What you need to do: Look below for the lines from the one with "(** * Orchestration" to the one with "Definition dict_mem (k", and copy exactly those lines, both ends included.
■ ■ ■ ■ ■
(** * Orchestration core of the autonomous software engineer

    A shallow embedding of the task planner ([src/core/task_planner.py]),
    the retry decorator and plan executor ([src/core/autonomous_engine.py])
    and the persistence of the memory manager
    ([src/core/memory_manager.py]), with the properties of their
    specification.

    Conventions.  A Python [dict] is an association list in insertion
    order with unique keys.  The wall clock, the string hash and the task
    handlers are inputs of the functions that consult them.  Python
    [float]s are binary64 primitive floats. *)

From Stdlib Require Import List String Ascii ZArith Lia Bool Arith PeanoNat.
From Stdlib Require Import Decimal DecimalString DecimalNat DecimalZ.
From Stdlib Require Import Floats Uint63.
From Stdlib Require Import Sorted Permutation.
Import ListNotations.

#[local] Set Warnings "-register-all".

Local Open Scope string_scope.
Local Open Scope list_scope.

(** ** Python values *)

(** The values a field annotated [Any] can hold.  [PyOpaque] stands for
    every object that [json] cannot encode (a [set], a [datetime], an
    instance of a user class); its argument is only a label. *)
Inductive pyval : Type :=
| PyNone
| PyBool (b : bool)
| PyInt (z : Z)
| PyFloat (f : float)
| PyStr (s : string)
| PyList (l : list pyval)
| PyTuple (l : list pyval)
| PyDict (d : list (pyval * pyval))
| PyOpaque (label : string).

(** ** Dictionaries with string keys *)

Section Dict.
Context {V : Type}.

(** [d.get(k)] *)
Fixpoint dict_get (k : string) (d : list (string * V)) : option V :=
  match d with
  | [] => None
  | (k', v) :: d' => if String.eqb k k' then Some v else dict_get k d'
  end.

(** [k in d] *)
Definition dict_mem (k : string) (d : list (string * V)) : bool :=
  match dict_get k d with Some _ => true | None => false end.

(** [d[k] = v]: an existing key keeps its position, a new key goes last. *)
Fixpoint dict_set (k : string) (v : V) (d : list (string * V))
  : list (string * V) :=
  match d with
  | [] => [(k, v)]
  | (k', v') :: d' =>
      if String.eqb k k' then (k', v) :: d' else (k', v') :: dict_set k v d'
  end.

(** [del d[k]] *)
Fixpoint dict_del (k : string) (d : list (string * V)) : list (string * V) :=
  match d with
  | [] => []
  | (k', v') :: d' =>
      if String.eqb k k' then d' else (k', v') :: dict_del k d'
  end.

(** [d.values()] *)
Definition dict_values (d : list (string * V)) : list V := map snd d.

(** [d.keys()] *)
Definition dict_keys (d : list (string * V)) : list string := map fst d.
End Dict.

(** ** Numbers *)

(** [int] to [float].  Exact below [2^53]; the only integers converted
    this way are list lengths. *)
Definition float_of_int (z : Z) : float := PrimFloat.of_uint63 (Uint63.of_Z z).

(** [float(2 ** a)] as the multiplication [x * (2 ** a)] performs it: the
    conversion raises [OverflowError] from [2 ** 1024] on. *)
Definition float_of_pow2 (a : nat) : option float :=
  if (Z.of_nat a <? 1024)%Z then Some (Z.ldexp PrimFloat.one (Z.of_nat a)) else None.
■ ■ ■ ■ ■
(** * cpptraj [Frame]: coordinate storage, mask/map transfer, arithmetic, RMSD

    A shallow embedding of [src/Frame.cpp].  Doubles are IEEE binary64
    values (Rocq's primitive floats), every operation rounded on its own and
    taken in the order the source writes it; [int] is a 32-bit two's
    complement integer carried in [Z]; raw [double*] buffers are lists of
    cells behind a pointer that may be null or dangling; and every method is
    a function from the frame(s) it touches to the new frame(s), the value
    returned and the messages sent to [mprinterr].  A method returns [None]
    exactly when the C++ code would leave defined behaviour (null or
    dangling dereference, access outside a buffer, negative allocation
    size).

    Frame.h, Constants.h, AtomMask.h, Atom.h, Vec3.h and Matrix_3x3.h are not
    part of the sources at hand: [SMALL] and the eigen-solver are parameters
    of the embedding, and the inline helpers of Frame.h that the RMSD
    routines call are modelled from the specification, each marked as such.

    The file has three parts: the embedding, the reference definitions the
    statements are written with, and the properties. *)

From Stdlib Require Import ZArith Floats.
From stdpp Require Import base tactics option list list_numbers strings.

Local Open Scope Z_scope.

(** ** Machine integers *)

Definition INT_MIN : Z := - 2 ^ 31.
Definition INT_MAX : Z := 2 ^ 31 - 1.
■ ■ ■ ■ ■
Result of the exercise:
(** * Orchestration core of the autonomous software engineer

    A shallow embedding of the task planner ([src/core/task_planner.py]),
    the retry decorator and plan executor ([src/core/autonomous_engine.py])
    and the persistence of the memory manager
    ([src/core/memory_manager.py]), with the properties of their
    specification.

    Conventions.  A Python [dict] is an association list in insertion
    order with unique keys.  The wall clock, the string hash and the task
    handlers are inputs of the functions that consult them.  Python
    [float]s are binary64 primitive floats. *)

From Stdlib Require Import List String Ascii ZArith Lia Bool Arith PeanoNat.
From Stdlib Require Import Decimal DecimalString DecimalNat DecimalZ.
From Stdlib Require Import Floats Uint63.
From Stdlib Require Import Sorted Permutation.
Import ListNotations.

#[local] Set Warnings "-register-all".

Local Open Scope string_scope.
Local Open Scope list_scope.

(** ** Python values *)

(** The values a field annotated [Any] can hold.  [PyOpaque] stands for
    every object that [json] cannot encode (a [set], a [datetime], an
    instance of a user class); its argument is only a label. *)
Inductive pyval : Type :=
| PyNone
| PyBool (b : bool)
| PyInt (z : Z)
| PyFloat (f : float)
| PyStr (s : string)
| PyList (l : list pyval)
| PyTuple (l : list pyval)
| PyDict (d : list (pyval * pyval))
| PyOpaque (label : string).

(** ** Dictionaries with string keys *)

Section Dict.
Context {V : Type}.

(** [d.get(k)] *)
Fixpoint dict_get (k : string) (d : list (string * V)) : option V :=
  match d with
  | [] => None
  | (k', v) :: d' => if String.eqb k k' then Some v else dict_get k d'
  end.

(** [k in d] *)
Definition dict_mem (k : string) (d : list (string * V)) : bool :=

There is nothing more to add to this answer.